The task: Restate word for word the lines of the records below, starting at the line that contains "End ColumnFacts." and ending at the line that contains "unfold process_parquet_file.", with both of those lines included and nothing else.

---- Data section

Lemma last_write_NoDup year rs (d : buckets) :
  NoDup d.*1 → (year, rs) ∈ d → last_write year d = Some rs.
Proof.
  induction d as [|[y rs'] d IH]; simpl; [by intros _ ?%elem_of_nil|].
  intros [Hy Hd]%NoDup_cons [Heq|Hin]%elem_of_cons.
  - injection Heq as <- <-.
    destruct (last_write year d) as [rs'|] eqn:E.
    + exfalso. apply Hy. clear -E.
      induction d as [|[y r] d IH]; simpl in *; [done|].
      destruct (last_write year d); [apply elem_of_cons; right; by apply IH|].
      destruct (Z.eqb_spec y year) as [->|]; [|done]. apply elem_of_cons. by left.
    + by rewrite Z.eqb_refl.
  - by rewrite IH.
Qed.

Lemma lookup_year_elem {V} year (v : V) (d : list (Z * V)) :
  lookup_year year d = Some v → (year, v) ∈ d.
Proof.
  induction d as [|[y w] d IH]; simpl; [done|].
  destruct (Z.eqb_spec y year) as [->|].
  - intros [= ->]. apply elem_of_cons. by left.
  - intros H. apply elem_of_cons. right. by apply IH.
Qed.

Lemma lookup_year_map {V W} (g : V → W) year (d : list (Z * V)) :
  lookup_year year (map (λ b, (b.1, g b.2)) d) = g <$> lookup_year year d.
Proof.
  induction d as [|[y w] d IH]; simpl; [done|].
  by destruct (Z.eqb_spec y year).
Qed.

(** *** The totals of [main] *)

Lemma totals_sum_add year count (m : gmap Z nat) :
  totals_sum (<[year := (default 0%nat (m !! year) + count)%nat]> m)
  = (totals_sum m + count)%nat.
Proof.
  unfold totals_sum.
  assert (Hcomm : ∀ (j1 j2 : Z) (z1 z2 y : nat),
    (z1 + (z2 + y) = z2 + (z1 + y))%nat) by (intros; lia).
  destruct (m !! year) as [c|] eqn:E; simpl.
  - rewrite <- (insert_delete_eq m).
    rewrite map_fold_insert_L; [|intros; apply Hcomm; done|apply lookup_delete_eq].
    rewrite (map_fold_delete_L _ _ year c m); [lia|intros; apply Hcomm; done|done].
  - rewrite map_fold_insert_L; [lia|intros; apply Hcomm; done|done].
Qed.

Lemma totals_sum_add_years (ys : list (Z * nat)) : ∀ m : gmap Z nat,
  totals_sum (add_years ys m) = (totals_sum m + count_sum ys)%nat.
Proof.
  unfold add_years, count_sum.
  induction ys as [|[y c] ys IH]; intros m; simpl; [lia|].
  rewrite IH, totals_sum_add. lia.
Qed.

End ColumnFacts.

Section ReprocessTask.
Context `{F : PyFloat} (json_loads : string → option value).
Import Reprocess.

Lemma extract_all_spec (rows : table) : ∀ d d' : buckets,
  extract_all json_loads rows d = Ok d' →
  NoDup d.*1 →
  NoDup d'.*1
  ∧ rows_total d' = (rows_total d + length rows)%nat
  ∧ (∀ r y, in_bucket r y d → in_bucket r y d')
  ∧ (∀ pmid json_str, (pmid, json_str) ∈ rows →
       ∃ r, extract_fields json_loads pmid json_str = Ok r
            ∧ in_bucket r (year_or_0 r) d').
Proof.
  induction rows as [|[pmid json_str] rows IH]; intros d d' H Hnd; simpl in H.
  - injection H as <-. split_and!; [done|simpl; lia|done|].
    by intros ?? ?%elem_of_nil.
  - bind_inv H.
    destruct (IH _ _ H (NoDup_bucket_append _ _ _ Hnd))
      as (Hnd' & Htot & Hold & Hnew).
    split_and!; [done| | |].
    + rewrite Htot. unfold route. rewrite rows_total_bucket_append. simpl. lia.
    + intros r y Hr. by apply Hold, in_bucket_append_old.
    + intros p j [Heq|Hin]%elem_of_cons.
      * injection Heq as -> ->. exists a. split; [done|].
        apply Hold, in_bucket_append_new.
      * by apply Hnew.
Qed.

(** The task in one equation: the buckets depend on the input alone, the
    files written on the buckets, and the output tree changes only there. *)
Lemma process_parquet_file_eq (stem : string) (rows : table) (fs : tree) :
  process_parquet_file json_loads stem rows fs
  = match extract_all json_loads rows [] with
    | Raise e => (fs, Raise e)
    | Ok d =>
        (put_all (stem +:+ ".parquet") (accepted d) fs,
         if all_accepted d
         then Ok {| input_file := stem; records := length rows;
                    years := map (λ b, (b.1, length b.2)) d |}
         else Raise (refusal d))
    end.
Proof.
  unfold process_parquet_file.
  destruct (extract_all json_loads rows []) as [d|e] eqn:E; [|done].
  destruct (extract_all_spec _ _ _ E) as (Hnd & _); [apply NoDup_nil_2|].
  pose proof (write_partitions_store (stem +:+ ".parquet") d fs []) as Hs.
  pose proof (write_partitions_result (stem +:+ ".parquet") d fs []) as Hr.
  destruct (write_partitions _ d fs []) as [fs' written]. simpl in Hs, Hr.
  subst fs' written. f_equal.
  destruct (all_accepted d); [|done]. simpl.
  by rewrite (years_of_buckets d []).
Qed.

Lemma process_parquet_file_ok (stem : string) (rows : table) (fs fs' : tree) st :
  process_parquet_file json_loads stem rows fs = (fs', Ok st) →
  ∃ d, extract_all json_loads rows [] = Ok d
       ∧ NoDup d.*1
       ∧ rows_total d = length rows
       ∧ fs' = put_all (stem +:+ ".parquet") d fs
       ∧ st = {| input_file := stem; records := length rows;
                 years := map (λ b, (b.1, length b.2)) d |}.
Proof.
  rewrite process_parquet_file_eq.
  destruct (extract_all json_loads rows []) as [d|e] eqn:E; [|done].
  destruct (all_accepted d) eqn:Ha; [|done].
  intros [= <- <-]. exists d.
  destruct (extract_all_spec _ _ _ E) as (Hnd & Htot & _); [apply NoDup_nil_2|].
  rewrite accepted_all by done. done.
Qed.

Lemma process_parquet_file_counts (stem : string) (rows : table) (fs fs' : tree) st :
  process_parquet_file json_loads stem rows fs = (fs', Ok st) →
  count_sum (years st) = records st ∧ records st = length rows.
Proof.
  intros (d & _ & _ & Htot & _ & ->)%process_parquet_file_ok. simpl.
  by rewrite count_sum_buckets.
Qed.

Lemma collect_totals (outcomes : list (result stats)) : ∀ acc,
  Forall (λ o, ∀ st, o = Ok st → count_sum (years st) = records st) outcomes →
  total_records (foldl collect acc outcomes)
  = (total_records acc + reported outcomes)%nat
  ∧ totals_sum (year_totals (foldl collect acc outcomes))
    = (totals_sum (year_totals acc) + reported outcomes)%nat.
Proof.
  unfold reported.
  induction outcomes as [|o outcomes IH]; intros acc Hall; simpl.
  - lia.
  - apply Forall_cons in Hall as [Ho Hall].
    destruct (IH (collect acc o) Hall) as [-> ->].
    destruct o as [st|e]; simpl; [|lia].
    rewrite totals_sum_add_years, (Ho st eq_refl). lia.
Qed.

Lemma run_tasks_counts (files : list (string * table)) : ∀ fs : tree,
  Forall (λ o, ∀ st, o = Ok st → count_sum (years st) = records st)
         (run_tasks json_loads files fs).2.
Proof.
  induction files as [|[stem rows] files IH]; intros fs; simpl; [done|].
  destruct (process_parquet_file json_loads stem rows fs) as [fs1 o] eqn:E.
  specialize (IH fs1).
  destruct (run_tasks json_loads files fs1) as [fs2 os]. simpl in *.
  apply Forall_cons. split; [|done].
  intros st ->. by destruct (process_parquet_file_counts _ _ _ _ _ E).
Qed.

End ReprocessTask.

Section BaselineFacts.
Context `{F : PyFloat}.
Import Baseline.

Lemma match_4_digits_decimal s g :
  match_4_digits s = Some g → all_decimal g = true.
Proof.
  unfold match_4_digits, all_decimal.
  destruct (take 4 (chars s)) as [|c p] eqn:E; [done|].
  destruct (_ && _) eqn:H; [|done]. intros [= <-].
  apply andb_true_iff in H as [_ H].
  change (String c (Py.text p)) with (Py.text (c :: p)). by rewrite chars_text.
Qed.

(** The fallback never raises: [int] is given four decimal digits. *)
Lemma year_fallback_total pub_date : ∃ y, year_fallback pub_date = Ok y.
Proof.
  unfold year_fallback.
  destruct (find pub_date "MedlineDate" ≫= nonempty_text) as [t|]; [|eauto].
  destruct (match_4_digits t) as [g|] eqn:E; [|eauto].
  rewrite (int_of_decimal g) by by eapply match_4_digits_decimal. simpl. eauto.
Qed.

Lemma get_year_total article : ∃ y, get_year article = Ok y.
Proof.
  unfold get_year.
  destruct (article ≫= _) as [pub_date|]; [|eauto].
  destruct (year_explicit pub_date); [eauto|]. apply year_fallback_total.
Qed.

(** What a row of the XML path is made of. *)
Lemma extract_article_fields_some e r :
  extract_article_fields e = Some r →
  ∃ medline,
    find e "MedlineCitation" = Some medline
    ∧ get_pmid medline = Ok (PMID r)
    ∧ get_year (find medline "Article") = Ok (Year r)
    ∧ DOI r = VStr (get_doi (find e "PubmedData"))
    ∧ JSON r = json_dumps (VDict
        [("PMID", VInt (PMID r)); ("Title", Title r);
         ("Abstract", VStr (Abstract r)); ("DOI", DOI r);
         ("Year", value_of_year (Year r)); ("Authors", VStr (Authors r));
         ("Journal", Journal r); ("MeSH_Terms", VStr (MeSH_Terms r));
         ("Keywords", VStr (Keywords r)); ("Pub_Types", VStr (Pub_Types r))]).
Proof.
  unfold extract_article_fields, extract_article_body.
  destruct (find e "MedlineCitation") as [medline|]; [|done].
  destruct (get_pmid medline) as [pmid|] eqn:Ep; simpl; [|done].
  destruct (get_year (find medline "Article")) as [year|] eqn:Ey; simpl; [|done].
  intros [= <-]. exists medline. simpl. done.
Qed.

(** No row comes back exactly for a record without [MedlineCitation] and
    for one whose PMID text [int] rejects. *)
Lemma extract_article_fields_none e :
  extract_article_fields e = None
  ↔ find e "MedlineCitation" = None
    ∨ ∃ medline err, find e "MedlineCitation" = Some medline
                     ∧ get_pmid medline = Raise err.
Proof.
  unfold extract_article_fields, extract_article_body.
  destruct (find e "MedlineCitation") as [medline|]; [|naive_solver].
  destruct (get_pmid medline) as [pmid|err] eqn:Ep; simpl.
  - destruct (get_year_total (find medline "Article")) as [y ->]. simpl.
    split; [done|]. intros [|(m & err & [= <-] & H)]; [done|congruence].
  - split; [|done]. intros _. right. eauto.
Qed.

Lemma extracted_cons e (elems : list Element) :
  extracted (e :: elems)
  = if String.eqb (tag e) "PubmedArticle" then
      match extract_article_fields e with
      | Some record => record :: extracted elems
      | None => extracted elems
      end
    else extracted elems.
Proof.
  unfold extracted. simpl. unfold is_article at 1.
  destruct (String.eqb (tag e) "PubmedArticle"); [|done].
  simpl. by destruct (extract_article_fields e).
Qed.

Lemma scan_spec (elems : list Element) : ∀ (d : buckets) n d' n',
  scan elems d n = (d', n') →
  NoDup d.*1 →
  NoDup d'.*1
  ∧ n' = (n + length (extracted elems))%nat
  ∧ rows_total d' = (rows_total d + length (extracted elems))%nat
  ∧ (∀ r y, in_bucket r y d → in_bucket r y d')
  ∧ (∀ r, r ∈ extracted elems → in_bucket r (year_or_0 r) d').
Proof.
  induction elems as [|e elems IH]; intros d n d' n' H Hnd.
  - injection H as <- <-. split_and!; [done|simpl; lia|simpl; lia|done|].
    by intros ? ?%elem_of_nil.
  - rewrite extracted_cons. cbn [scan] in H.
    destruct (String.eqb (tag e) "PubmedArticle"); [|by apply IH].
    destruct (extract_article_fields e) as [record|]; [|by apply IH].
    destruct (IH _ _ _ _ H (NoDup_bucket_append _ _ _ Hnd))
      as (Hnd' & Hn & Htot & Hold & Hnew).
    split_and!; [done| | | |].
    + simpl. lia.
    + rewrite Htot. unfold route. rewrite rows_total_bucket_append. simpl. lia.
    + intros r y Hr. by apply Hold, in_bucket_append_old.
    + intros r [->|Hin]%elem_of_cons; [|by apply Hnew].
      apply Hold, in_bucket_append_new.
Qed.

Lemma process_xml_file_eq (name : string) (input : xml_stream)
    (fs : tree) :
  process_xml_file name input fs
  = match broken input with
    | Some e => (fs, Ok (Error e name))
    | None =>
        let d := (scan (events input) [] 0%nat).1 in
        (put_all (name +:+ ".parquet") (accepted d) fs,
         if all_accepted d
         then Ok (Stats name (length (extracted (events input)))
                        (map (λ b, (b.1, length b.2)) d))
         else Raise (refusal d))
    end.
Proof.
  unfold process_xml_file. destruct (broken input); [done|].
  destruct (scan (events input) [] 0%nat) as [d n] eqn:E.
  destruct (scan_spec _ _ _ _ _ E) as (Hnd & -> & _); [apply NoDup_nil_2|].
  pose proof (write_partitions_store (name +:+ ".parquet") d fs []) as Hs.
  pose proof (write_partitions_result (name +:+ ".parquet") d fs []) as Hr.
  destruct (write_partitions _ d fs []) as [fs' written]. simpl in Hs, Hr.
  subst fs' written. simpl. f_equal.
  destruct (all_accepted d); [|done]. simpl.
  by rewrite (years_of_buckets d []).
Qed.

Lemma process_xml_file_counts (name : string) (input : xml_stream)
    (fs fs' : tree) st :
  process_xml_file name input fs = (fs', Ok st) →
  count_sum (years_of st) = records_of st
  ∧ (broken input = None →
     records_of st = length (extracted (events input))).
Proof.
  rewrite process_xml_file_eq. destruct (broken input) as [e|].
  - intros [= <- <-]. simpl. done.
  - destruct (scan (events input) [] 0%nat) as [d n] eqn:E. simpl.
    destruct (all_accepted d); [|done]. intros [= <- <-]. simpl.
    destruct (scan_spec _ _ _ _ _ E) as (_ & _ & Htot & _); [apply NoDup_nil_2|].
    rewrite count_sum_buckets, Htot. done.
Qed.

Lemma collect_totals_xml (outcomes : list (result stats)) : ∀ acc,
  Forall (λ o, ∀ st, o = Ok st → count_sum (years_of st) = records_of st)
         outcomes →
  total_records (foldl collect acc outcomes)
  = (total_records acc + reported_xml outcomes)%nat
  ∧ totals_sum (year_totals (foldl collect acc outcomes))
    = (totals_sum (year_totals acc) + reported_xml outcomes)%nat.
Proof.
  unfold reported_xml.
  induction outcomes as [|o outcomes IH]; intros acc Hall; simpl.
  - lia.
  - apply Forall_cons in Hall as [Ho Hall].
    destruct (IH (collect acc o) Hall) as [-> ->].
    destruct o as [[file n ys|err file]|e]; simpl; [|lia|lia].
    rewrite totals_sum_add_years. specialize (Ho _ eq_refl). simpl in Ho. lia.
Qed.

Lemma run_tasks_counts_xml (files : list (string * xml_stream)) :
  ∀ fs : tree,
  Forall (λ o, ∀ st, o = Ok st → count_sum (years_of st) = records_of st)
         (run_tasks files fs).2.
Proof.
  induction files as [|[name input] files IH]; intros fs; simpl; [done|].
  destruct (process_xml_file name input fs) as [fs1 o] eqn:E.
  specialize (IH fs1).
  destruct (run_tasks files fs1) as [fs2 os]. simpl in *.
  apply Forall_cons. split; [|done].
  intros st ->. by destruct (process_xml_file_counts _ _ _ _ _ E).
Qed.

--------

Task solution:
End ColumnFacts.

Section ReprocessTask.
Context `{F : PyFloat} (json_loads : string → option value).
Import Reprocess.

Lemma extract_all_spec (rows : table) : ∀ d d' : buckets,
  extract_all json_loads rows d = Ok d' →
  NoDup d.*1 →
  NoDup d'.*1
  ∧ rows_total d' = (rows_total d + length rows)%nat
  ∧ (∀ r y, in_bucket r y d → in_bucket r y d')
  ∧ (∀ pmid json_str, (pmid, json_str) ∈ rows →
       ∃ r, extract_fields json_loads pmid json_str = Ok r
            ∧ in_bucket r (year_or_0 r) d').
Proof.
  induction rows as [|[pmid json_str] rows IH]; intros d d' H Hnd; simpl in H.
  - injection H as <-. split_and!; [done|simpl; lia|done|].
    by intros ?? ?%elem_of_nil.
  - bind_inv H.
    destruct (IH _ _ H (NoDup_bucket_append _ _ _ Hnd))
      as (Hnd' & Htot & Hold & Hnew).
    split_and!; [done| | |].
    + rewrite Htot. unfold route. rewrite rows_total_bucket_append. simpl. lia.
    + intros r y Hr. by apply Hold, in_bucket_append_old.
    + intros p j [Heq|Hin]%elem_of_cons.
      * injection Heq as -> ->. exists a. split; [done|].
        apply Hold, in_bucket_append_new.
      * by apply Hnew.
Qed.

(** The task in one equation: the buckets depend on the input alone, the
    files written on the buckets, and the output tree changes only there. *)
Lemma process_parquet_file_eq (stem : string) (rows : table) (fs : tree) :
  process_parquet_file json_loads stem rows fs
  = match extract_all json_loads rows [] with
    | Raise e => (fs, Raise e)
    | Ok d =>
        (put_all (stem +:+ ".parquet") (accepted d) fs,
         if all_accepted d
         then Ok {| input_file := stem; records := length rows;
                    years := map (λ b, (b.1, length b.2)) d |}
         else Raise (refusal d))
    end.
Proof.
  unfold process_parquet_file.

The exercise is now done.